La lucha tiene que ser contra esta Vida en mayúscula, para arrancarle la vida. Tenemos que interrumpir la máquina, es decir, dejar de ser los terminales, hacerse incontables, no visibles, o sea, no codificables. Y este es el gran peligro para el poder, que no sabe lo que hay en los agujeros negros. La dicotomía actual está entre ser un terminal del algoritmo, una pieza de la máquina de movilización, o una anomalía. Tenemos que escoger y lo hacemos cada día. Ahora bien, si eres una anomalía, lo pagarás. Lo pagarás, por ejemplo, con estas enfermedades de la normalidad, con un gran malestar, con la pobreza, o con la marginación. Pienso que una alianza de amigos puede ayudar a vivir, pero ciertamente no es suficiente si es autorreferencial y no piensa el problema de la coyuntura y de la mayoría. No es suficiente una ética del querer vivir; necesitamos una política del querer vivir. La cuestión fundamental para mí es la siguiente: cómo hacer que la fuerza de dolor se encuentre con la fuerza del anonimato? Esta cuestión es la que intento plantear en el libro Tiempos de espera. Marx, Artaud y la fuerza de dolor y que quisiera terminar este año.

El odio del querer vivir es una expresión que repites a menudo en tus libros. Al principio me costó entenderlo, la verdad. Llegas a decir: “El odio a la vida es la llama que enciende el fuego”. ¿Cómo puedes odiar la vida?

Si tú no odias tu vida, ¿Cómo la cambiarás? Es decir, odiar tu vida significa establecer una demarcación: esto lo quiero vivir, esto no lo quiero vivir. Y yo siempre digo, la Vida en mayúscula te pasa lista cada día. Te miras al espejo y te preguntas: ¿Por cuánto dinero me vendo hoy? Hay un odio que no te lleva al suicidio, a la muerte, y que tampoco es resentimiento. No es odio al otro, es un odio liberador. De hecho Marx ya hablaba del odio de clase. Si no hay un odio de clase, ¿cómo puedes cambiar la sociedad? Hay que odiar esta vida que nos cierra y, es necesario “hacer del querer vivir un desafío”. Al final del mi libro Hijos de la noche, hay esta frase: “Pero me agarro con todas mis fuerzas a esta puta vida tan hermosa”. Pues bien, para poder escribir esto, he tardado cuarenta años y cientos de páginas. Aquí se condensa todo: la vida, el querer vivir, y su relación.

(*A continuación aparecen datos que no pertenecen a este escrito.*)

(* ===== verification/GoSort.v ===== *)
(** * Sorting and searching (packages sort and slices)

    [sort.Search] is the binary search of the Go library; the algorithm of [slices.Sort]
    and [sort.Slice] is not specified, so it is represented by stdpp's [merge_sort],
    which agrees with any other on orders without distinct equivalent elements. *)

From S2P Require Import Prelude.
From stdpp Require Export sorting.

(** The loop of [sort.Search]: [i] and [j] enclose the answer. *)
Fixpoint search_loop (fuel i j : nat) (f : nat -> bool) : nat :=
  match fuel with
  | O => i
  | S fuel =>
      if (i <? j)%nat then
        let h := ((i + j) / 2)%nat in
        if f h then search_loop fuel i h f else search_loop fuel (S h) j f
      else i
  end.

(** Every round halves [j - i], so [n] rounds are enough. *)
Definition sort_Search (n : nat) (f : nat -> bool) : nat := search_loop n 0 n f.

Lemma search_loop_spec fuel i j f :
  (i <= j <= i + fuel)%nat ->
  (forall a b, (a <= b)%nat -> f a = true -> f b = true) ->
  (forall k, (k < i)%nat -> f k = false) -> (forall k, (j <= k)%nat -> f k = true \/ (j = k)%nat) ->
  let r := search_loop fuel i j f in
  (i <= r <= j)%nat /\ (forall k, (k < r)%nat -> f k = false) /\ (forall k, (r <= k < j)%nat -> f k = true).
Proof.
  intros Hfuel Hmono. revert i j Hfuel. induction fuel as [|fuel IH]; intros i j Hfuel Hlo Hhi.
  { cbn. split; [lia|]. split; [done|]. intros; lia. }
  cbn [search_loop]. destruct (Nat.ltb_spec i j); [|split; [lia|]; split; [done|intros; lia]].
  pose proof (Nat.div_mod_eq (i + j) 2). pose proof (Nat.mod_upper_bound (i + j) 2).
  set (h := ((i + j) / 2)%nat) in *. clearbody h. destruct (f h) eqn:Hf.
  - destruct (IH i h) as (R1 & R2 & R3); [lia|done| |].
    { intros k Hk. left. by apply (Hmono h). }
    split; [lia|]. split; [done|]. intros k Hk. destruct (decide (k < h)%nat); [apply R3; lia|].
    apply (Hmono h); [lia|done].
  - destruct (IH (S h) j) as (R1 & R2 & R3); [lia| |done|].
    { intros k Hk. destruct (f k) eqn:Hk'; [|done]. rewrite (Hmono k h) in Hf; [done|lia|done]. }
    split; [lia|]. done.
Qed.

(** The search for a lower bound in a sorted list of numbers. *)
Definition lower_bound (l : list N) (x : N) : nat :=
  sort_Search (length l) (fun i => match l !! i with Some k => (x <=? k)%N | None => true end).

Lemma lower_bound_spec (l : list N) (x : N) :
  StronglySorted N.le l ->
  exists a b, l = a ++ b /\ length a = lower_bound l x /\
    Forall (fun k => (k < x)%N) a /\ Forall (fun k => (x <= k)%N) b.
Proof.
  intros Hs. unfold lower_bound, sort_Search. set (f := fun i : nat => match l !! i with Some k => (x <=? k)%N | None => true end).
  assert (Hmono : forall a b, (a <= b)%nat -> f a = true -> f b = true).
  { intros a b Hab. unfold f. destruct (l !! b) as [kb|] eqn:Hb; [|done].
    destruct (lookup_lt_is_Some_2 l a) as [ka Ha]; [apply lookup_lt_Some in Hb; lia|]. rewrite Ha.
    intros H%N.leb_le. apply N.leb_le. destruct (decide (a = b)) as [->|]; [congruence|].
    pose proof (StronglySorted_app_1_elem_of N.le (take b l) (drop b l) ka kb) as HS.
    rewrite take_drop in HS. specialize (HS Hs).
    etrans; [exact H|]. apply HS; apply list_elem_of_lookup.
    - exists a. rewrite lookup_take_lt by lia. done.
    - exists 0%nat. by rewrite lookup_drop, Nat.add_0_r. }
  pose proof (search_loop_spec (length l) 0 (length l) f) as Hsp. cbn zeta in Hsp.
  destruct Hsp as (H1 & H2 & H3); [lia|done|intros; lia| |].
  { intros k Hk. left. unfold f. by rewrite lookup_ge_None_2. }
  set (r := search_loop _ _ _ _) in *. clearbody r.
  exists (take r l), (drop r l). rewrite take_drop, length_take. split; [done|]. split; [lia|].
  split; apply Forall_lookup_2; intros i k.
  - intros Hi. apply lookup_take_Some in Hi as [Hi Hir]. specialize (H2 i Hir). unfold f in H2. rewrite Hi in H2.
    by apply N.leb_gt.
  - rewrite lookup_drop. intros Hi. specialize (H3 (r + i)%nat). apply lookup_lt_Some in Hi as Hlt.
    specialize (H3 ltac:(lia)). unfold f in H3. rewrite Hi in H3. by apply N.leb_le.
Qed.

(** [slices.Sort] on unsigned integers. *)
Definition slices_Sort (l : list N) : list N := merge_sort N.le l.

Lemma slices_Sort_sorted l : StronglySorted N.le (slices_Sort l).
Proof. apply StronglySorted_merge_sort; apply _. Qed.

Lemma slices_Sort_perm l : slices_Sort l ≡ₚ l.
Proof. apply merge_sort_Permutation. Qed.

En tu libro Amar y pensar, defiendes que “amar, pensar y luchar son los tres gestos radicales”.

Una vida política es aquella que se basa amar, pensar y luchar. Y con esto basta. Contra las filosofías vitalistas que exaltan la vida… lo que planteo es una lucha a muerte con la Vida en mayúscula. Para provocarla, para arrancarle un poco de vida. Esta exacerbación es lo que te posibilitará amar, pensar, y resistir. Si no estás dispuesto a sacudir tu vida, nunca podrás amar, pensar, ni resistir… En este sentido amar es de valientes porque quiere decir compartir tu querer vivir con un extraño que tiene que permanecer siempre extraño.